EXERCISE REQUIREMENTS:
Print the records below word for word, beginning with the first line and ending once the line containing "The tables are" is printed.

(Saved entries)
>>>

(** * Dimensional analysis of unit expressions (package [units])

    A shallow embedding of the Go package: the unit algebra on [pUnit]
    (units.go), the built-in prefix and symbol tables (init.go), the
    recursive-descent parser of unit expressions (parse.go) and the
    measurement operations [Parse], [Reciprocal] and [New] (units.go).
    The tables are those of init.go, which the two variants of the package
    ([unit] and [units]) build in the same way.

    Conventions of the embedding
    - Go's [int] is the 64-bit two's complement integer and [int8]
      ([uComponent]) the 8-bit one; both are carried by [Z] with the
      wrap-around written out ([wrap]).
    - [float64] is IEEE-754 binary64, carried by [spec_float] with the
      operations of the standard library's specification ([SFmul], [SFdiv],
      ...), instantiated at precision 53 and maximal exponent 1024.
    - a [string] is its sequence of bytes; [[]byte] is [list ascii].
    - [*measure] values are shared and updated in place by the code, so they
      live in an explicit heap; [*pUnit] values are never updated after they
      are built and are carried by value.
    - [unicode.Digit] and [unicode.White_Space] are range tables of the Go
      release; outside Latin-1 they are parameters ([UnicodeTables]). *)

From Stdlib Require Import ZArith Ascii String DecimalString SpecFloat Sorted Lia.
From stdpp Require Import base option list strings gmap.

Local Open Scope Z_scope.

(** ** Machine integers *)

(** Two's complement reduction to [w] bits. *)
Definition wrap (w : Z) (z : Z) : Z :=
  (z + 2 ^ (w - 1)) mod 2 ^ w - 2 ^ (w - 1).

Definition in_range (w : Z) (z : Z) : Prop :=
  - 2 ^ (w - 1) <= z < 2 ^ (w - 1).
(** X26.  The title of the values of a chain of filters.  On a built index
    the third branch on the stack of a chain of at most 10 filters (the
    size of the arrays of lines 1007-1009) followed by the item of a
    category returns its list, and the title it leaves is the
    text of the filters, then " - Select " and the name of the category,
    then in parentheses one less than the number of items listed, as an
    [unsigned] (4294967295 for an empty list), all cut to the 1023 bytes of
    the buffer. *)
Theorem explore_title_values (M F : Z) (env : explore_env) (st : explore_state_t)
    (cs : list (nat * Z)) (cat : nat) (t0 : Z) (title : list Z) :
  explore_build_list env = Ok st ->
  0 <= F < M -> M + 13 + 2 ^ 30 <= 2 ^ 32 ->
  cs <> [] -> Forall (selectable st) cs -> (length cs <= 10)%nat ->
  (cat < EXPLORE_CAT_COUNT)%nat ->
  exists items,
    menu_displaylist_explore_filtered M F st
      (t0 :: explore_path M F st cs ++
             [u32 (Z.of_nat cat + EXPLORE_TYPE_FIRSTCATEGORY M)]) = Ok items /\
    explore_title_filtered M st
      (t0 :: explore_path M F st cs ++
             [u32 (Z.of_nat cat + EXPLORE_TYPE_FIRSTCATEGORY M)])
      title (Z.of_nat (length items)) =
      Ok (take 1023
            (explore_chain_text st 0 cs ++ bytes_of_string " - Select " ++
             bytes_of_string (info_name (by_info cat)) ++ bytes_of_string " (" ++
             snprintf_u (Z.of_nat (length items) - 1) ++ bytes_of_string ")")).
Proof.
  intros Hbuild HF HM Hne Hcs Hmax Hcat.
  pose proof (explore_build_list_index_inv env st) as Hinv.
  specialize (fun cat => Hinv cat Hbuild).
  set (tc := u32 (Z.of_nat cat + EXPLORE_TYPE_FIRSTCATEGORY M)).
  set (X := explore_path M F st cs ++ [tc]).
  destruct (explore_values_stack M F st cs cat t0 HF HM Hinv Hne Hcs Hmax Hcat X eq_refl)
    as (Hcur & Hlen & HX & Hlevels).
  assert (HXne : X <> []) by (destruct X; [simpl in Hlen; lia | discriminate]).
  eexists. split.
  - exact (explore_filtered_values_branch M F st Hinv t0 X cat _ Hcur Hcat HXne HX Hlevels).
  - match goal with |- explore_title_filtered _ _ _ _ (Z.of_nat (length ?l)) = _ =>
      generalize l end.
    intros items.
    unfold explore_title_filtered. cbv zeta.
    rewrite (explore_title_path_deep M st t0 X title HXne HX).
    replace (length X - 1)%nat with (3 * length cs + 0)%nat
      by (unfold X; rewrite length_app, length_explore_path; cbn [length]; lia).
    change (@nil Z) with (take 1023 (@nil Z)) at 1.
    unfold X at 1.
    rewrite (explore_title_levels_path M F st HF HM Hinv cs Hcs).
    cbn [seq explore_title_levels bind app].
    replace (length (t0 :: X) - 1)%nat with (length X) by (cbn [length]; lia).
    rewrite Hcur.
    replace (M + 3 + Z.of_nat cat - EXPLORE_TYPE_FIRSTCATEGORY M) with (Z.of_nat cat)
      by (unfold EXPLORE_TYPE_FIRSTCATEGORY; lia).
    unfold EXPLORE_CAT_COUNT in Hcat.
    rewrite (u32_small (Z.of_nat cat)) by lia.
    destruct (Z.ltb_spec (Z.of_nat cat) (Z.of_nat EXPLORE_CAT_COUNT)) as [_|E];
      [|unfold EXPLORE_CAT_COUNT in E; lia].
    rewrite Nat2Z.id, !explore_append_title_take.
    unfold snprintf_u. rewrite u32_usize, <- !app_assoc. reflexivity.
Qed.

<<<

SOLUTION:
(** * Dimensional analysis of unit expressions (package [units])

    A shallow embedding of the Go package: the unit algebra on [pUnit]
    (units.go), the built-in prefix and symbol tables (init.go), the
    recursive-descent parser of unit expressions (parse.go) and the
    measurement operations [Parse], [Reciprocal] and [New] (units.go).
    The tables are those of init.go, which the two variants of the package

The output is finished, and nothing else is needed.